In hazardous work environments, such as oil and gas recovery, chemical and refinery plants, and mining environments, electrical equipment needs to be carefully selected to prevent hazards from occurring, and electric motors are one of them. This article will take you through a detailed look at explosion-proof motors.
Explosion-proof motors are required for industrial applications where highly flammable, prevalent materials are present. Explosion-proof does not mean that a motor will never explode or that it is immune to external explosions. Rather, an explosion-proof motor has features that prevent an internal motor explosion from igniting the larger, surrounding, combustible atmosphere.
Motors can generate an explosion in one of two ways.
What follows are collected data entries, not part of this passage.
(* ===== verification/Api.v ===== *)
(** The console's [/api/] routes ([src/rust/host/src/api.rs]): who is signed in, the
    derived interface and its configuration, the records of a collection, its creating
    command and the commands of a record.

    They are the [ApiRoutes] the web layer calls past its gate.  Reads answer from the
    kernel's instances; every command goes through the request entry points of
    [HostDispatch.v] with the session's caller; a save of the configuration is
    [Presentation.save].  Moments are those of a clock; [f64::total_cmp] is the
    standard library's. *)
From stdpp Require Import gmap.
From S2P Require QueryFacts HostDispatchFacts.
From S2P Require Import RateLimit HostDispatch SigninFlow.
From S2P Require Import MemberRoutes WebText WebPages Tokens GoogleSignin Members WebRoutes.
From S2P Require Export Presentation.
Open Scope Z_scope.

(** ** Text *)

(** [slugify]. *)
Definition is_ascii_alphanumeric (c : char) : bool := is_digit c || is_upper c || is_lower c.
Definition HYPHEN : char := 45%N.
Definition ends_with_hyphen (s : str) : bool := match rev s with c :: _ => (c =? HYPHEN)%N | [] => false end.
Definition slug_char (slug : str) (character : char) : str :=
  if is_ascii_alphanumeric character then slug ++ [character]
  else if negb (ends_with_hyphen slug) then slug ++ [HYPHEN] else slug.
Fixpoint drop_hyphens (s : str) : str := match s with c :: s' => if (c =? HYPHEN)%N then drop_hyphens s' else s | [] => [] end.
Definition trim_hyphens (s : str) : str := rev (drop_hyphens (rev (drop_hyphens s))).
Definition slug_of (text : str) : str := trim_hyphens (fold_left slug_char text []).
Definition or_record (slug : str) : str := match slug with [] => "record" | _ => slug end.
Definition slugify `{U : UnicodeTables} (text : str) : str := or_record (slug_of (to_lowercase (IpText.trim text))).

(** [MAX_IDENTITY_PAD]; the zero-padded number of [sequence]. *)
Definition MAX_IDENTITY_PAD : Z := 64.
Definition zero_padded (pad : Z) (n : nat) : str := pad_left 48 (Z.to_nat pad) (dec_nat n).

(** ** The order of the records: [compare_values], [compare_sort_keys] *)

(** [f64::total_cmp]: the two zeros are told apart, and NaN is last. *)
Definition total_cmp (a b : f64) : comparison :=
  match f64_cmp a b with
  | Some Eq => Z.compare (if sign_negative a then 0 else 1) (if sign_negative b then 0 else 1)
  | Some o => o
  | None => Z.compare (if is_nan a then 1 else 0) (if is_nan b then 1 else 0)
  end.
1. the surface of the motor becomes so hot during operation that it ignites steam, gas, or dust
2. a single arc from a motor failure (such as a winding insulation failure or power supply problem) ignites surrounding materials.
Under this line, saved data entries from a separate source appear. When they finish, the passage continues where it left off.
(** ** The days of a grant *)

(** Days that are given are a whole number from 1 to 365, whether they came as a
    number or as a text; nothing given, null and a blank text are no end date. *)
Theorem grants_end_within_a_year (raw : option V) (days : option Z) :
  expiry_days raw = Ok days →
  match days with
  | Some n => 1 <= n <= 365
  | None => match raw with
            | Some v => sv_is_null v = true ∨ ∃ s, sv_as_str v = Some s ∧ IpText.trim s = []
            | None => True
            end
  end.
Proof.
  unfold expiry_days. destruct raw as [v|]; [|by intros [= <-]]. destruct (sv_is_null v) eqn:En; [intros [= <-]; by left|].
  assert (∀ n : Z, (if in_days n then Ok (Some n) else Err EXPIRY_MESSAGE) = Ok days → ∃ m, days = Some m ∧ 1 <= m <= 365) as Hin.
  { intros n. unfold in_days, MAX_EXPIRY_DAYS. destruct (_ && _) eqn:E; [|done]. intros [= <-]. exists n.
    apply andb_true_iff in E as [H1%Z.leb_le H2%Z.leb_le]. done. }
  destruct (sv_as_str v) as [s|] eqn:Es.
  - case_bool_decide as Ht; [intros [= <-]; right; by exists s|].
    destruct (RateLimit.parse_u64 _) as [k|]; [|done]. by intros (n & -> & Hn)%Hin.
  - destruct (sv_as_u64 v) as [k|]; [|done]. by intros (n & -> & Hn)%Hin.
Qed.
End routes.

(** ** The routes of the site *)

(** What the routes promise ([WebRoutes.v]): a Google sign-in is finished only by the
    browser that started it; and what they do not give: a session, without which no
    page of the domain is answered. *)
From S2P Require Import Tokens SigninFlowFacts.
From S2P Require Export WebPagesFacts WebRoutes.
From S2P Require Import RateLimit SigninFlow WebText WebPages Tokens GoogleSignin MemberRoutes WebRoutes.
Open Scope Z_scope.

(** ** The cookies of a response *)

Section cookies.
Context {V : Type} `{SV : Serde V} `{SL : !SerdeLaws V}.
Definition cookies_of (response : V) : list str := omap sv_as_str (sv_list response "cookies").
Definition cookieless (v : V) : Prop := sv_is_object v = true ∧ sv_get v "cookies" = None.
Lemma obj_is (fields : list (str * V)) : sv_is_object (sv_obj fields) = true.
Proof. unfold sv_obj. apply sv_obj_is, sv_object_is. Qed.
Lemma respond_cookieless (status : Z) (content_type body : str) : cookieless (respond status content_type body).
Proof. unfold respond. split; [apply obj_is|sv_field]. Qed.
Lemma json_respond_cookieless (status : Z) (body : V) : cookieless (json_respond status body).
Proof. apply respond_cookieless. Qed.
Lemma json_error_cookieless (status : Z) (message : str) : cookieless (json_error status message).
Proof. apply respond_cookieless. Qed.
Lemma html_cookieless (status : Z) (body : str) : cookieless (html status body).
Proof. apply respond_cookieless. Qed.
Lemma redirect_cookieless (location : str) : cookieless (redirect location).
Proof. unfold redirect. split; [apply obj_is|sv_field]. Qed.
Lemma cookieless_none (v : V) : cookieless v → cookies_of v = [].
Proof. intros [_ H]. unfold cookies_of, sv_list, sv_get_array. by rewrite H. Qed.
Lemma redirect_with_cookie_sets (location cookie : str) : cookies_of (redirect_with_cookie location cookie) = [cookie].
Proof.
  unfold cookies_of, sv_list, sv_get_array, redirect_with_cookie.
  assert (sv_get (sv_obj _) "cookies" = Some (sv_array [sv_str cookie])) as -> by sv_field.
  cbn [mbind option_bind]. rewrite sv_as_array_array. cbn [from_option id omap list_omap]. by rewrite sv_as_str_str.
Qed.
Lemma respond_with_cookie_sets (status : Z) (content_type body cookie : str) :
  cookies_of (respond_with_cookie status content_type body cookie) = [cookie].
Proof.
  unfold cookies_of, sv_list, sv_get_array, respond_with_cookie.
  assert (sv_get (sv_obj _) "cookies" = Some (sv_array [sv_str cookie])) as -> by sv_field.
  cbn [mbind option_bind]. rewrite sv_as_array_array. cbn [from_option id omap list_omap]. by rewrite sv_as_str_str.
Qed.
Lemma with_cookie_sets (response : V) (cookie : str) :
  sv_is_object response = true → cookies_of (with_cookie response cookie) = cookies_of response ++ [cookie].
Proof.
  intros Ho. unfold cookies_of, with_cookie, sv_list. destruct (sv_get_array response "cookies") as [l|];
    unfold sv_get_array; rewrite sv_get_insert by done; rewrite decide_True by done; cbn [mbind option_bind];
    rewrite sv_as_array_array; cbn [from_option id]; rewrite ?list.omap_app; cbn [omap list_omap]; by rewrite sv_as_str_str.
Qed.
End cookies.
Create HintDb cookieless.
#[export] Hint Resolve respond_cookieless json_respond_cookieless json_error_cookieless html_cookieless redirect_cookieless : cookieless.
Ltac cookieless := intros; repeat case_match; simplify_eq/=; auto with cookieless.

Section members.
Context `{U : UnicodeTables} `{B : Base64Url} `{M : Hmac} {V : Type} `{SV : Serde V} `{SL : !SerdeLaws V} `{ST : SerdeText V} `{SB : !Sandbox V}.
Context (account_cookie secret wasm_path : str) (c : LineageConfig) (installed : option V) (ir : V) (now : Z).
Implicit Types d : Data V.

Lemma active_session_cookieless (cookies : gmap str str) d (response : V) :
  active_session_email account_cookie secret ir now cookies d = Err response → cookieless response.
Proof. unfold active_session_email, not_logged_in, lookup_failed. cookieless. Qed.
Lemma require_admin_cookieless (cookies : gmap str str) d (response : V) :
  require_admin account_cookie secret ir now cookies d = Err response → cookieless response.
Proof.
  unfold require_admin. destruct (active_session_email _ _ _ _ _ _) as [email|e] eqn:E.
  - unfold lookup_failed. cookieless.
  - intros [= <-]. by eapply active_session_cookieless.
Qed.
Lemma accounts_me_cookieless (cookies : gmap str str) d : cookieless (accounts_me_route account_cookie secret ir now cookies d).
Proof.
  unfold accounts_me_route. destruct (active_session_email _ _ _ _ _ _) as [email|e] eqn:E;
    [unfold lookup_failed; cookieless|by eapply active_session_cookieless].
Qed.
Lemma sso_token_cookieless (cookies : gmap str str) d : cookieless (accounts_sso_token_route account_cookie secret ir now cookies d).
Proof.
  unfold accounts_sso_token_route. destruct (active_session_email _ _ _ _ _ _) as [email|e] eqn:E;
    [auto with cookieless|by eapply active_session_cookieless].
Qed.
Lemma members_cookieless (cookies : gmap str str) d : cookieless (members_route account_cookie secret ir now cookies d).
Proof.
  unfold members_route. destruct (require_admin _ _ _ _ _ _) as [[]|e] eqn:E;
    [unfold lookup_failed; cookieless|by eapply require_admin_cookieless].
Qed.
Lemma member_request_cookieless (r : MemberRequest) (raw : str) (cookies : gmap str str) d :
  cookieless (answered c ir account_cookie secret now r raw cookies d).1.
Proof.
  destruct r; cbn [answered]; unfold add_member_route, add_member, granted_answer, set_member_disabled_route,
    set_member_deleted_route, set_member_role_route, update_failed, lookup_failed, not_logged_in, role_refused; cookieless.
Qed.
Lemma google_handoff_cookieless (raw : str) (spent : JtiStore) : cookieless (google_handoff_route (V:=V) secret now raw spent).1.
Proof. unfold google_handoff_route. cookieless. Qed.
Lemma admin_members_cookieless (method raw : str) (cookies : gmap str str) (session : option Session) d :
  cookieless (admin_members_route account_cookie secret wasm_path c installed ir now method raw cookies session d).1.
Proof. unfold admin_members_route, members_page_caller, grant_form, granted_page. cookieless. Qed.
End members.
(* ===================================================================== *)
(** ** Python values, exceptions and primitive operations                *)
(* ===================================================================== *)

(** The exceptions that the modelled code can raise or catch. *)
Inductive exn : Type :=
  | TypeError
  | KeyError (key : string)
  | ValueError
  | ZeroDivisionError
  | IndexError
  | OverflowError
  | JSONDecodeError
  | OSError
  | HTTPError
  | Timeout
  | ConnectionError.

(** [HTTPError], [Timeout] and [ConnectionError] are the exceptions of the
    [requests] transport. *)
Definition is_transport (e : exn) : bool :=
  match e with
  | HTTPError | Timeout | ConnectionError => true
  | _ => false
  end.

Inductive result (A : Type) : Type :=
  | Raise (e : exn)
  | Return (a : A).
Arguments Raise {A} e.
Arguments Return {A} a.

Definition bind {A B : Type} (m : result A) (k : A -> result B) : result B :=
  match m with
  | Raise e => Raise e
  | Return a => k a
  end.

Notation "x <- m ;; k" := (bind m (fun x => k))
  (at level 100, m at next level, right associativity).

(** A Python dictionary with string keys, in insertion order. *)
Definition dict (A : Type) : Type := list (string * A).

Definition keys {A : Type} (d : dict A) : list string := List.map fst d.

Definition values {A : Type} (d : dict A) : list A := List.map snd d.

(** [len(d)] *)
Definition len {A : Type} (l : list A) : Z := Z.of_nat (List.length l).

(** [d.get(k)]: [None] when the key is absent. *)
Fixpoint dict_get {A : Type} (k : string) (d : dict A) : option A :=
  match d with
  | [] => None
  | (k', a) :: d' => if String.eqb k k' then Some a else dict_get k d'
  end.

(** [d[k]]: raises [KeyError] when the key is absent. *)
Definition dict_getitem {A : Type} (d : dict A) (k : string) : result A :=
  match dict_get k d with
  | Some a => Return a
  | None => Raise (KeyError k)
  end.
And explosion-proof motors are designed for use in hazardous environments where flammable gases, dust, or fibers are present. Motors generate heat under normal operating conditions and may spark if the motor coil fails. In environments where specific hazardous materials are present, high motor casing temperatures or sparks that are not properly controlled can also lead to explosions or fires.
Therefore, the use of explosion-proof motors is critical to the safety of your personnel and equipment when operating in hazardous locations.
Motors in Class I environments (UL designation) where flammable gases, vapors, or liquids are present are designed to prevent internal sparks or flames from escaping the motor into the hazardous environment. Explosion-proof motors are designed so that the motor enclosure temperature does not exceed the safe temperature for environments where gases, vapors, or liquids are present.
Explosion-proof motors in Class II or Class III environments (UL designation) where certain dust or fibers are present are designed so that the motor enclosure temperature will not exceed the safe temperature for environments with combustible dust and fibers. While simply running a motor at a lower-rated current can reduce the amount of heat it generates, other failsafe methods of limiting excessive motor case temperatures include thermostats that disconnect power to the motor before it reaches a critical temperature.